学生時代にあれだけ男を漁っていた温子だったが、最終的には同じ会社の同僚と結婚して寿退職をした。けれど、そのありふれた選択も、今では良かったと実感している。
「お母さん、今日はお星様がよく見えるね」
今年で五歳になる息子が、ベランダで食い入るように星を眺めていた。
「もう、危ないから一人でベランダに出ちゃダメだって言ったでしょ」
とは言うものの、息子の好奇心旺盛さには微笑ましさも覚えている。今日は旦那が出張で帰ってこない。時間もあるしと、温子はベランダに行って、息子と星を眺めることにした。
「お母さん、あれが彦星だよ。今日は織姫もよく見えるね」
見ると、ひときわ輝く星が見えた。あれが七夕でおなじみの彦星と織姫か。知らない間に、息子がそんなことも覚えていただなんて。

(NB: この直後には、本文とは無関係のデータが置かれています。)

(** * MDP solvers: a shallow embedding of [mdp_network/solvers.py]

    The four solvers of the module ([policy_evaluation],
    [optimal_value_iteration], [q_learning], [compute_occupancy_measure])
    are written as Rocq functions over

    - an abstract arithmetic ([Num]), instantiated with IEEE binary64
      numbers (what Python's [float] is) and with exact rationals;
    - the model and table interfaces the module imports ([MDPNetwork],
      [PolicyTable], [ValueTable], [QTable]), whose classes live outside
      [solvers.py];
    - explicit state passing for the tables the solvers mutate, an error
      result for the statements that can raise, and a list of diagnostics
      for the [print] calls. *)

From Stdlib Require Import PrimFloat Uint63 QArith Qcanon Qcabs.
From stdpp Require Import gmap strings list.

#[local] Set Warnings "-inexact-float".

(** ** Arithmetic *)

(** The operations [solvers.py] applies to its scalars.  [n_ltb] and [n_leb]
    are Python's [<] and [<=]; [n_of_nat] is the implicit conversion of an
    [int] count in [1.0 / len(start_states)]. *)
Class Num (num : Type) := {
  n_zero : num;
  n_one : num;
  n_add : num -> num -> num;
  n_sub : num -> num -> num;
  n_mul : num -> num -> num;
  n_div : num -> num -> num;
  n_abs : num -> num;
  n_ltb : num -> num -> bool;
  n_leb : num -> num -> bool;
  n_of_nat : nat -> num
}.

(** Python floats: IEEE 754 binary64. *)
#[export] Instance float_Num : Num float := {|
  n_zero := 0%float;
  n_one := 1%float;
  n_add := PrimFloat.add;
  n_sub := PrimFloat.sub;
  n_mul := PrimFloat.mul;
  n_div := PrimFloat.div;
  n_abs := PrimFloat.abs;
  n_ltb := PrimFloat.ltb;
  n_leb := PrimFloat.leb;
  n_of_nat := fun n => PrimFloat.of_uint63 (Uint63.of_Z (Z.of_nat n))
|}.

Definition Qc_ltb (x y : Qc) : bool :=
  match (x ?= y)%Qc with Lt => true | _ => false end.

Definition Qc_leb (x y : Qc) : bool :=
  match (x ?= y)%Qc with Gt => false | _ => true end.

(** Exact rational arithmetic: the solvers as the mathematics reads them. *)
#[export] Instance Qc_Num : Num Qc := {|
  n_zero := 0%Qc;
  n_one := 1%Qc;
  n_add := Qcplus;
  n_sub := Qcminus;
  n_mul := Qcmult;
  n_div := Qcdiv;
  n_abs := Qcabs;
  n_ltb := Qc_ltb;
  n_leb := Qc_leb;
  n_of_nat := fun n => Q2Qc (inject_Z (Z.of_nat n))
|}.

(** ** Results, exceptions and diagnostics *)

Inductive exn : Set :=
  | ZeroDivisionError
  | KeyError.

Inductive Result (A : Type) : Type :=
  | Ok (a : A)
  | Raise (e : exn).
Arguments Ok {A} a.
Arguments Raise {A} e.

#[export] Instance Result_bind : MBind Result := fun A B k r =>
  match r with
  | Ok a => k a
  | Raise e => Raise e
  end.

(** A loop body that may raise, run over a list from left to right. *)
Fixpoint foldM {A B} (f : A -> B -> Result A) (l : list B) (a : A) : Result A :=
  match l with
  | [] => Ok a
  | b :: l' => a' ← f a b; foldM f l' a'
  end.

(** The lines the solvers [print]. *)
Inductive Diag : Set :=
  | PEConverged (iterations : nat)
  | PEMaxIterations (max_iterations : nat)
  | OVIConverged (iterations : nat)
  | OVIMaxIterations (max_iterations : nat)
  | QLProgress (done total : nat)
  | OccNoStartStates
  | OccConverged (iterations : nat)
  | OccMaxIterations (max_iterations : nat).

(** ** Insertion-ordered dictionaries

    The occupancy solver iterates over dictionaries it builds itself, so
    their item order is observable: a Python [dict] as its item list, keys
    unique, in insertion order. *)

Section PyDict.

Context {K V : Type} `{EqDecision K}.

Fixpoint dict_get (d : list (K * V)) (k : K) : option V :=
  match d with
  | [] => None
  | (k', v) :: d' => if decide (k = k') then Some v else dict_get d' k
  end.

(** [d[k] = v]: an existing key keeps its position, a new key goes last. *)
Fixpoint dict_set (d : list (K * V)) (k : K) (v : V) : list (K * V) :=
  match d with
  | [] => [(k, v)]
  | (k', v') :: d' =>
      if decide (k = k') then (k', v) :: d' else (k', v') :: dict_set d' k v
  end.

End PyDict.

(** ** The model and table interfaces *)

(** [ValueTable] and [QTable] are dictionaries the solvers reach through
    [get] and [set] only.  [value_unset] and [q_unset] stand for what the
    containers answer for a key that was never set; the solvers give every
    state of the model an entry before their loops start. *)
Class TableDefaults (num : Type) := {
  value_unset : num;
  q_unset : num
}.

Section Solvers.

Context {state : Type} `{Countable state}.
Context {num : Type} `{Num num} `{TableDefaults num}.

(** What the solvers read of an [MDPNetwork].  [states] and [start_states]
    are iterated, so they are lists; a transition distribution is the item
    list of the dictionary [get_transition_probabilities] returns, in
    iteration order.  Actions are the indices of [range(num_actions)]. *)
Record MDPNetwork := {
  states : list state;
  num_actions : nat;
  start_states : list state;
  is_terminal_state : state -> bool;
  get_transition_probabilities : state -> nat -> list (state * num);
  get_state_reward : state -> num
}.

(** [PolicyTable.get_action_probabilities], as the item list of the
    dictionary it returns. *)
Record PolicyTable := {
  get_action_probabilities : state -> list (nat * num)
}.

Abbreviation ValueTable := (gmap state num).
Abbreviation QTable := (gmap (state * nat) num).

Definition get_value (t : ValueTable) (s : state) : num :=
  default value_unset (t !! s).

Definition set_value (t : ValueTable) (s : state) (v : num) : ValueTable :=
  <[s := v]> t.

Definition get_q_value (q : QTable) (s : state) (a : nat) : num :=
  default q_unset (q !! (s, a)).

Definition set_q_value (q : QTable) (s : state) (a : nat) (v : num) : QTable :=
  <[(s, a) := v]> q.

(** Python's [max(a, b)]: the second argument wins only when it is strictly
    greater. *)
Definition py_max (a b : num) : num := if n_ltb a b then b else a.

(** [max(action_values) if action_values else 0.0] *)
Definition py_max_list (l : list num) : num :=
  match l with
  | [] => n_zero
  | x :: l' => fold_left py_max l' x
  end.

(** [if not transition_probs: transition_probs = {state: 1.0}] *)
Definition resolve_transitions (M : MDPNetwork) (s : state) (a : nat)
  : list (state * num) :=
  match get_transition_probabilities M s a with
  | [] => [(s, n_one)]
  | tp => tp
  end.

(** The inner sum of both Bellman backups:
    [acc += prob * (reward + gamma * next_value)] over the next states. *)
Definition backup_sum (M : MDPNetwork) (gamma : num) (V : ValueTable)
    (s : state) (a : nat) : num :=
  fold_left
    (fun acc '(next_state, prob) =>
       n_add acc (n_mul prob (n_add (get_state_reward M next_state)
                                    (n_mul gamma (get_value V next_state)))))
    (resolve_transitions M s a) n_zero.

(** [for action in range(num_actions): q_table.set_q_value(state, action, 0.0)] *)
Definition zero_q_row (M : MDPNetwork) (Q : QTable) (s : state) : QTable :=
  fold_left (fun Q a => set_q_value Q s a n_zero) (seq 0 (num_actions M)) Q.

Definition init_values (M : MDPNetwork) : ValueTable :=
  fold_left (fun V s => set_value V s n_zero) (states M) ∅.

Definition init_tables (M : MDPNetwork) : ValueTable * QTable :=
  fold_left (fun '(V, Q) s => (set_value V s n_zero, zero_q_row M Q s))
            (states M) (∅, ∅).

(** ** policy_evaluation *)

(** The new value of a non-terminal state: the policy-weighted sum over the
    actions of positive probability. *)
Definition pe_new_value (M : MDPNetwork) (policy : PolicyTable) (gamma : num)
    (V : ValueTable) (s : state) : num :=
  fold_left
    (fun new_value '(action, action_prob) =>
       if n_leb action_prob n_zero then new_value
       else n_add new_value (n_mul action_prob (backup_sum M gamma V s action)))
    (get_action_probabilities policy s) n_zero.

(** The body of [for state in states], on the table and the running
    [max_delta]. *)
Definition pe_step (M : MDPNetwork) (policy : PolicyTable) (gamma : num)
    (acc : ValueTable * num) (s : state) : ValueTable * num :=
  let '(V, max_delta) := acc in
  if is_terminal_state M s then (set_value V s n_zero, max_delta)
  else
    let old_value := get_value V s in
    let new_value := pe_new_value M policy gamma V s in
    (set_value V s new_value, py_max max_delta (n_abs (n_sub new_value old_value))).

Definition pe_sweep (M : MDPNetwork) (policy : PolicyTable) (gamma : num)
    (V : ValueTable) : ValueTable * num :=
  fold_left (pe_step M policy gamma) (states M) (V, n_zero).

(** [for iteration in range(max_iterations): ... break ... else: ...] with
    [remaining] iterations to go. *)
Fixpoint pe_loop (M : MDPNetwork) (policy : PolicyTable) (gamma theta : num)
    (max_iterations remaining iteration : nat) (V : ValueTable)
  : ValueTable * list Diag :=
  match remaining with
  | O => (V, [PEMaxIterations max_iterations])
  | S remaining' =>
      let '(V', max_delta) := pe_sweep M policy gamma V in
      if n_ltb max_delta theta then (V', [PEConverged (iteration + 1)])
      else pe_loop M policy gamma theta max_iterations remaining' (S iteration) V'
  end.

Definition policy_evaluation (M : MDPNetwork) (policy : PolicyTable)
    (gamma theta : num) (max_iterations : nat) : ValueTable * list Diag :=
  pe_loop M policy gamma theta max_iterations max_iterations 0 (init_values M).

(** ** optimal_value_iteration *)

(** [for action in range(num_actions)]: store each Q-value and append it to
    [action_values]. *)
Definition ovi_actions (M : MDPNetwork) (gamma : num) (V : ValueTable)
    (s : state) (Q : QTable) : QTable * list num :=
  fold_left
    (fun '(Q, action_values) action =>
       let q_value := backup_sum M gamma V s action in
       (set_q_value Q s action q_value, action_values ++ [q_value]))
    (seq 0 (num_actions M)) (Q, []).

Definition ovi_step (M : MDPNetwork) (gamma : num)
    (acc : ValueTable * QTable * num) (s : state) : ValueTable * QTable * num :=
  let '(V, Q, max_delta) := acc in
  if is_terminal_state M s then (set_value V s n_zero, zero_q_row M Q s, max_delta)
  else
    let old_value := get_value V s in
    let '(Q', action_values) := ovi_actions M gamma V s Q in
    let new_value := py_max_list action_values in
    (set_value V s new_value, Q',
     py_max max_delta (n_abs (n_sub new_value old_value))).

Definition ovi_sweep (M : MDPNetwork) (gamma : num) (V : ValueTable) (Q : QTable)
  : ValueTable * QTable * num :=
  fold_left (ovi_step M gamma) (states M) (V, Q, n_zero).

Fixpoint ovi_loop (M : MDPNetwork) (gamma theta : num)
    (max_iterations remaining iteration : nat) (V : ValueTable) (Q : QTable)
  : ValueTable * QTable * list Diag :=
  match remaining with
  | O => (V, Q, [OVIMaxIterations max_iterations])
  | S remaining' =>
      let '(V', Q', max_delta) := ovi_sweep M gamma V Q in
      if n_ltb max_delta theta then (V', Q', [OVIConverged (iteration + 1)])
      else ovi_loop M gamma theta max_iterations remaining' (S iteration) V' Q'
  end.

Definition optimal_value_iteration (M : MDPNetwork) (gamma theta : num)
    (max_iterations : nat) : ValueTable * QTable * list Diag :=
  let '(V, Q) := init_tables M in
  ovi_loop M gamma theta max_iterations max_iterations 0 V Q.

(** ** q_learning *)

Section QLearning.

(** The state of a [numpy.random.Generator].  [seeded_rng] is
    [np.random.default_rng(seed)] for an integer seed; with [seed=None] numpy
    draws fresh entropy from the operating system, which a run receives as
    [os_entropy]. *)
Context {rng : Type}.
Variable seeded_rng : Z -> rng.

Definition default_rng (seed : option Z) (os_entropy : rng) : rng :=
  match seed with
  | Some z => seeded_rng z
  | None => os_entropy
  end.

(** [rng.random()] and [rng.integers(low, high)]: a draw and the advanced
    generator.  numpy refuses a negative seed and an empty range
    ([ValueError]); the generator is taken on the calls it accepts. *)
Variable rng_random : rng -> num * rng.
Variable rng_integers : nat -> nat -> rng -> nat * rng.

(** The sampling half of the [MDPNetwork] interface. *)
Record Sampling := {
  sample_start_state : rng -> state * rng;
  sample_next_state : state -> nat -> rng -> state * rng
}.

(** [QTable.get_best_action(state)], which returns the pair
    [(action, q_value)]. *)
Variable get_best_action : QTable -> state -> nat * num.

「それに、デネブも合わせると夏の大三角形になるんだって!」
息子の手には、星座の本が握られていた。これで覚えたのか。子供の知識欲とは凄いものだと感心した。
「スゴイね、お母さんはそこまで知らなかったよ」
「へへ~」
息子の素直な反応を見ていると、無性に抱きしめたくなる。
「じゃあお母さん、あそこらへんの星を結ぶと何座になるか知ってる?」
息子が指し示したのは、彦星から少し離れたところ。いくつかの星が、ぼんやりと光を放っている。考えるよりも早く、息子は答えを言ってしまった。
「あれはね、『うんこ座』だよ!」
温子はとたんにがっくりとしてしまった。男の子である以上、そういう下ネタが大好きなのは理解していたが……。
「うんこ座なんてありません。適当なこと言わないの」
「嘘じゃないよ! これ見てよ!」
促されて、星座の本を見てみた温子。
そこには、確かに「うんこ座」が載っていた。そのふざけた名前に反して「亡き恋人の姿を一生かけて追いかけた、悲恋の神話」がモチーフとなっているらしい。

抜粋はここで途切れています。